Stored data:
------

(** * Secure Filesystem API: path confinement and delete confirmation

    A shallow embedding of the filesystem server
    (servers/filesystem/app): the path guard of [dependencies.py], the
    file-backed confirmation store of [confirmations.py] and the request
    handlers of [routers/files.py], [routers/directories.py] and
    [routers/path_ops.py].

    Conventions of the embedding.
    - A Python [str] is a [string]; only prefix, substring, concatenation
      and [lower()] are used by the code, and [lower] is a parameter.
    - A file holds its content as the host stores it; reading it as text
      decodes the content ([decode_utf8], a parameter) and translates the
      line ends.
    - A [pathlib.Path] is the list of its components (POSIX flavour);
      [path_str] is Python's [str(path)].
    - A [datetime] is an absolute instant, a number of microseconds ([Z]).
    - A handler is a computation in the monad [M]: it threads the host
      state ([world]) and either returns or raises an exception ([exn]).
      Every access to the host is recorded in [io_log]. *)

From Stdlib Require Import ZArith String Ascii List Bool Lia.
From stdpp Require Import base option list gmap strings pretty.

#[local] Set Warnings "-register-all".

Local Open Scope string_scope.
Local Open Scope list_scope.
Local Open Scope Z_scope.

(** ** Python string operations *)

Module PyStr.

(** [s.startswith(p)] *)
Fixpoint startswith (s p : string) {struct p} : bool :=
  match p with
  | EmptyString => true
  | String a p' =>
      match s with
      | EmptyString => false
      | String b s' => if Ascii.eqb a b then startswith s' p' else false
      end
  end.

(** [s[n:]] *)
Fixpoint drop (n : nat) (s : string) : string :=
  match n with
  | O => s
  | S n' => match s with EmptyString => EmptyString | String _ s' => drop n' s' end
  end.

(** [s[:n]] *)
Fixpoint take (n : nat) (s : string) : string :=
  match n with
  | O => EmptyString
  | S n' => match s with EmptyString => EmptyString | String c s' => String c (take n' s') end
  end.

(** [sub in s] *)
Fixpoint contains (sub s : string) : bool :=
  startswith s sub ||
  match s with
  | EmptyString => false
  | String _ s' => contains sub s'
  end.

(** [s.replace(old, new, 1)] *)
Fixpoint replace_first (old new s : string) : string :=
  if startswith s old then new +:+ drop (String.length old) s
  else match s with
       | EmptyString => EmptyString
       | String c s' => String c (replace_first old new s')
       end.

(** [sep.join(parts)] *)
Fixpoint join (sep : string) (parts : list string) : string :=
  match parts with
  | [] => EmptyString
  | [x] => x
  | x :: rest => x +:+ sep +:+ join sep rest
  end.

------

Exercise aim:
The line with "String a p' =>" and all the lines after it in the records above are to be output exactly, with nothing added.

Response for this exercise:
  | String a p' =>
      match s with
      | EmptyString => false
      | String b s' => if Ascii.eqb a b then startswith s' p' else false
      end
  end.

(** [s[n:]] *)
Fixpoint drop (n : nat) (s : string) : string :=
  match n with
  | O => s
  | S n' => match s with EmptyString => EmptyString | String _ s' => drop n' s' end
  end.

(** [s[:n]] *)
Fixpoint take (n : nat) (s : string) : string :=
  match n with
  | O => EmptyString
  | S n' => match s with EmptyString => EmptyString | String c s' => String c (take n' s') end
  end.

(** [sub in s] *)
Fixpoint contains (sub s : string) : bool :=
  startswith s sub ||
  match s with
  | EmptyString => false
  | String _ s' => contains sub s'
  end.

(** [s.replace(old, new, 1)] *)
Fixpoint replace_first (old new s : string) : string :=
  if startswith s old then new +:+ drop (String.length old) s
  else match s with
       | EmptyString => EmptyString
       | String c s' => String c (replace_first old new s')
       end.

(** [sep.join(parts)] *)
Fixpoint join (sep : string) (parts : list string) : string :=
  match parts with
  | [] => EmptyString
  | [x] => x
  | x :: rest => x +:+ sep +:+ join sep rest
  end.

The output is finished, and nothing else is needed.